## Problem requirements
Copy out the entries below exactly as they stand, but only from the line containing "Lemma le_bytes_load off" through the line containing "ingress drop (k".

## Listed records
(** The packet is one the configuration watches: a TCP or UDP packet of the port.  A later
    fragment has no ports. *)
Definition watched (cfg : config) (d : list Z) (h : Z) : Prop :=
  handled d h ∧ cf_port cfg ≠ 0 ∧ (src_port d = cf_port cfg ∨ dst_port d = cf_port cfg).

#[export] Instance ports_readable_dec d h : Decision (ports_readable d h).
Proof. unfold ports_readable. apply _. Defined.

#[export] Instance matched_dec cfg d h : Decision (matched cfg d h).
Proof. unfold matched. apply _. Defined.

#[export] Instance watched_dec cfg d h : Decision (watched cfg d h).
Proof. unfold watched. apply _. Defined.

Definition drops_matching (cfg : config) : Z := if decide (cf_drop cfg = 0) then 0 else 1.

(** The counters after a matching packet: ingress, egress, dropped, unused. *)
Definition counted (ingress drop : Z) (s s' : list Z) : Prop :=
  ∃ a b c u, s = [a; b; c; u] ∧
    s' = [if decide (ingress = 0) then a else wrap 64 (a + 1);
          if decide (ingress = 0) then wrap 64 (b + 1) else b;
          if decide (drop = 0) then c else wrap 64 (c + 1); u].

Definition flow_record (d : list Z) (ingress drop : Z) : list Z :=
  slice 26 4 d ++ slice 30 4 d ++ le_bytes 2 (src_port d) ++ le_bytes 2 (dst_port d) ++
  le_bytes 2 (ip_total_len d) ++ le_bytes 1 ingress ++ le_bytes 1 drop ++
  le_bytes 1 (ip_proto d) ++ [0; 0; 0].

Definition tap_world_ok (w : tap_world) : Prop :=
  bytes_ok (skb_data (tf_skb w)) ∧ 0 ≤ skb_headlen (tf_skb w) ≤ zlen (skb_data (tf_skb w)) ∧
  length (config_map w) = 1%nat ∧ length (tf_stats w) = 4%nat.

#[export] Instance tap_world_ok_dec w : Decision (tap_world_ok w).
Proof. unfold tap_world_ok. apply _. Defined.

(** One packet through the filter, which it concerns or not. *)
Definition filter_post (hit : bool) (cfg : config) (ingress : Z) (w : tap_world) (rc : Z) (w' : tap_world) : Prop :=
  let d := skb_data (tf_skb w) in
  if hit then
    rc = (if decide (cf_drop cfg = 0) then TC_ACT_OK else TC_ACT_SHOT) ∧
    tf_skb w' = tf_skb w ∧ config_map w' = config_map w ∧
    counted ingress (drops_matching cfg) (tf_stats w) (tf_stats w') ∧
    logged (flow_record d ingress (drops_matching cfg)) (tf_events w) (tf_events w')
  else rc = TC_ACT_OK ∧ w' = w.

Section tapfilter_facts.
Context `{BH : !BpfHelpers, BL : !BpfHelpersLaws}.

Lemma tf_fill_record saddr daddr sport dport len ingress drop proto mem :
  zlen mem = sizeof_event →
  tf_fill saddr daddr sport dport len ingress drop proto mem =
  le_bytes 4 saddr ++ le_bytes 4 daddr ++ le_bytes 2 sport ++ le_bytes 2 dport ++
  le_bytes 2 len ++ le_bytes 1 ingress ++ le_bytes 1 drop ++ le_bytes 1 proto ++ [0; 0; 0].
Proof.
  change sizeof_event with 20. intros Hz. unfold zlen in Hz.
  do 20 (destruct mem as [|? mem]; [simpl in Hz; lia|]).
  destruct mem; [reflexivity|simpl in Hz; lia].
Qed.

Lemma le_bytes_load off d :
  bytes_ok d → 0 ≤ off → off + 4 ≤ zlen d → le_bytes 4 (load 4 off d) = slice off 4 d.
Proof.
  intros Hb Ho Hl. unfold load.
  replace 4%nat with (length (slice off 4 d)); [by apply le_bytes_le_val, bytes_ok_slice|].
  pose proof (zlen_slice off 4 d Ho ltac:(lia) Hl). unfold zlen in *. lia.
Qed.

(** The counters [observe] touches. *)
Lemma wp_bumps {A} ingress drop (k : ST tap_world A) (Q : A → tap_world → Prop) w :
  length (tf_stats w) = 4%nat →
  (∀ s, counted ingress drop (tf_stats w) s → wp k Q (tf_set_stats s w)) →
  wp (do* bump (if negb (ingress =? 0) then 0 else 1) in
      do* when (negb (drop =? 0)) (bump 2) in k) Q w.
Proof.
  intros Hl HQ. destruct w as [sk cm st ev]. simpl in *.
  destruct st as [|a [|b [|c [|u []]]]]; try done.
  assert (counted ingress drop [a; b; c; u]
    [if decide (ingress = 0) then a else wrap 64 (a + 1);
     if decide (ingress = 0) then wrap 64 (b + 1) else b;
     if decide (drop = 0) then c else wrap 64 (c + 1); u]) as Hc by (by exists a, b, c, u).
  apply HQ in Hc. clear HQ. revert Hc.
  destruct (Z.eqb_spec ingress 0), (decide (ingress = 0)); try done;
    destruct (Z.eqb_spec drop 0), (decide (drop = 0)); done.
Qed.

Lemma filter_skips cfg ingress w :
  ¬ matched cfg (skb_data (tf_skb w)) (skb_headlen (tf_skb w)) →
  filter_post (bool_decide (matched cfg (skb_data (tf_skb w)) (skb_headlen (tf_skb w)))) cfg ingress w TC_ACT_OK w.
Proof. intros Hn. by rewrite bool_decide_eq_false_2. Qed.

Lemma wp_observe cfg ingress w :
  tap_world_ok w → matched cfg (skb_data (tf_skb w)) (skb_headlen (tf_skb w)) →
  let d := skb_data (tf_skb w) in
  wp (observe ingress cfg (ip_proto d) (src_port d) (dst_port d))
    (filter_post (bool_decide (matched cfg d (skb_headlen (tf_skb w)))) cfg ingress w) w.
Proof.
  intros (Hb & Hh & _ & Hs) Hw d.
  unfold observe.
  pose proof Hw as [((H34 & _) & _) _].
  assert ((if negb (cf_drop cfg =? 0) then 1 else 0) = drops_matching cfg) as ->.
  { unfold drops_matching. case_decide; case_match; bool_prop; done || lia. }
  set (drop := drops_matching cfg).
  apply wp_bumps; [done|]. intros s Hc. apply wp_bind, wp_gets.
  apply wp_bind, (wp_mono _ (λ _ w', ∃ evs,
    logged (flow_record d ingress drop) (tf_events w) evs ∧
    w' = tf_set_events evs (tf_set_stats s w))).
  - destruct (bpf_ringbuf_reserve _ _) as [mem|] eqn:Er.
    + apply ringbuf_reserve_spec in Er as [Hz _].
      do 3 (apply wp_bind, wp_load_of; [done|cbv [sizeof_ethhdr ip_saddr ip_daddr ip_tot_len]; simpl; lia|]).
      apply wp_modify. eexists. split; [by right|]. rewrite tf_fill_record by done.
      cbv [sizeof_ethhdr ip_saddr ip_daddr ip_tot_len].
      change (14 + 12) with 26. change (14 + 16) with 30. change (14 + 2) with 16.
      change (skb_data (tf_skb (tf_set_stats s w))) with d.
      rewrite !le_bytes_load by (done || (fold d in Hh; lia)).
      unfold flow_record, ip_total_len. rewrite be_val_pair by (done || (fold d in Hh; lia)). done.
    + apply wp_ret. exists (tf_events w). split; [by left|done].
  - intros _ w' (evs & Hl & ->). apply wp_ret. rewrite bool_decide_eq_true_2 by done. unfold filter_post.
    split_and!; try done.
    unfold drop, drops_matching. by case_decide.
Qed.

(** Reading the ports of a header of [k] bytes. *)
Lemma wp_ports k w :
  let d := skb_data (tf_skb w) in let h := skb_headlen (tf_skb w) in
  bytes_ok d → 0 ≤ h ≤ zlen d → ipv4_l4 d h → 20 ≤ ip_header_len d →
  k = l4_header_len (ip_proto d) → 4 ≤ k →
  wp (let* ok := within_of tf_skb (14 + ip_header_len d + k) in
      if negb ok then ret None else
      let* source := load_of tf_skb 2 (14 + ip_header_len d + 0) in
      let* dest := load_of tf_skb 2 (14 + ip_header_len d + 2) in
      ret (Some (bpf_ntohs source, bpf_ntohs dest))) (λ r w', w' = w ∧
    ((r = None ∧ ¬ ports_readable d h) ∨ (r = Some (src_port d, dst_port d) ∧ ports_readable d h))) w.
Proof.
  intros d h Hb Hh Hip Hn Hk H4. set (n := ip_header_len d) in *.
  apply wp_bind, wp_within_of. wp_if E6; fold h in E6.
  { apply wp_ret. split; [done|]. left. unfold ports_readable. fold n. rewrite <- Hk. split; [done|lia]. }
  do 2 (apply wp_bind, wp_load_of; [lia|fold h; lia|]). apply wp_ret. split; [done|]. right.
  unfold src_port, dst_port. fold d n. split; [|unfold ports_readable; fold n; rewrite <- Hk; done].
  replace (14 + n + 0) with (14 + n) by lia. replace (14 + n + 2) with (16 + n) by lia.
  by rewrite !be_val_pair by (done || lia).
Qed.

Lemma wp_handle cfg ingress w :
  tap_world_ok w → array_lookup (config_map w) 0 = Some cfg →
  wp (handle ingress)
    (filter_post (bool_decide (matched cfg (skb_data (tf_skb w)) (skb_headlen (tf_skb w)))) cfg ingress w) w.
Proof.
  intros Hw Hcfg. pose proof Hw as (Hb & Hh & _ & Hs). unfold handle.
  cbv [sizeof_ethhdr sizeof_iphdr sizeof_tcphdr sizeof_udphdr eth_h_proto ip_protocol
       ip_ihl ip_ihl_bits tcp_source tcp_dest udp_source udp_dest].
  set (d := skb_data (tf_skb w)) in *. set (h := skb_headlen (tf_skb w)) in *.
  assert (¬ ports_readable d h → wp (ret TC_ACT_OK) (filter_post (bool_decide (matched cfg d h)) cfg ingress w) w) as Hpass.
  { intros Hn. apply wp_ret, filter_skips. by intros [? _]. }
  apply wp_bind, wp_within_of. wp_if E1; fold h in E1.
  { apply Hpass. unfold ports_readable, ipv4_l4. lia. }
  apply wp_bind, wp_load_of; [done|done|]. fold d.
  pose proof (ntohs_eq_const 12 d 0x800 Hb ltac:(lia) ltac:(lia) ltac:(lia)) as Het.
  fold (eth_type d) in Het. wp_if E2.
  { apply Hpass. unfold ports_readable, ipv4_l4. tauto. }
  apply Het in E2. apply wp_bind, wp_within_of. wp_if E3; fold h in E3.
  { apply Hpass. unfold ports_readable, ipv4_l4. lia. }
  apply wp_bind, wp_load_of; [done|fold h; lia|]. fold d.
  change (load 1 (14 + 9) d) with (ip_proto d). wp_if E4.
  { apply Hpass. unfold ports_readable, ipv4_l4. tauto. }
  assert (ipv4_l4 d h) as Hip.
  { split_and!; [lia|done|]. apply andb_false_iff in E4 as [E4|E4]; bool_prop; tauto. }
  apply wp_bind, wp_load_of; [done|fold h; lia|]. fold d.
  change (load 1 (14 + 0) d mod 2 ^ 4 * 4) with (ip_header_len d). wp_if E5.
  { apply Hpass. unfold ports_readable. lia. }
  set (n := ip_header_len d) in *.
  apply wp_bind, (wp_mono _ (λ r w', w' = w ∧
    ((r = None ∧ ¬ ports_readable d h) ∨ (r = Some (src_port d, dst_port d) ∧ ports_readable d h)))).
  { pose proof (wp_ports (l4_header_len (ip_proto d)) w Hb Hh Hip E5 eq_refl) as Hk.
    unfold l4_header_len in Hk. destruct (ip_proto d =? IPPROTO_TCP); apply Hk; done. }
  intros r w' [-> [[-> Hn]|[-> Hp]]]; [by apply Hpass|].
  apply wp_bind, wp_gets. rewrite Hcfg. wp_if E7.
  { apply wp_ret, filter_skips. fold d h. by intros (_ & ? & _). }
  wp_if E8.
  - apply wp_ret, filter_skips. fold d h. intros (_ & _ & [?|?]); done.
  - apply wp_observe; [done|]. split_and!; [done..|].
    apply andb_false_iff in E8 as [E8|E8]; bool_prop; auto.
Qed.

## Answer section
Lemma le_bytes_load off d :
  bytes_ok d → 0 ≤ off → off + 4 ≤ zlen d → le_bytes 4 (load 4 off d) = slice off 4 d.
Proof.
  intros Hb Ho Hl. unfold load.
  replace 4%nat with (length (slice off 4 d)); [by apply le_bytes_le_val, bytes_ok_slice|].
  pose proof (zlen_slice off 4 d Ho ltac:(lia) Hl). unfold zlen in *. lia.
Qed.

(** The counters [observe] touches. *)
Lemma wp_bumps {A} ingress drop (k : ST tap_world A) (Q : A → tap_world → Prop) w :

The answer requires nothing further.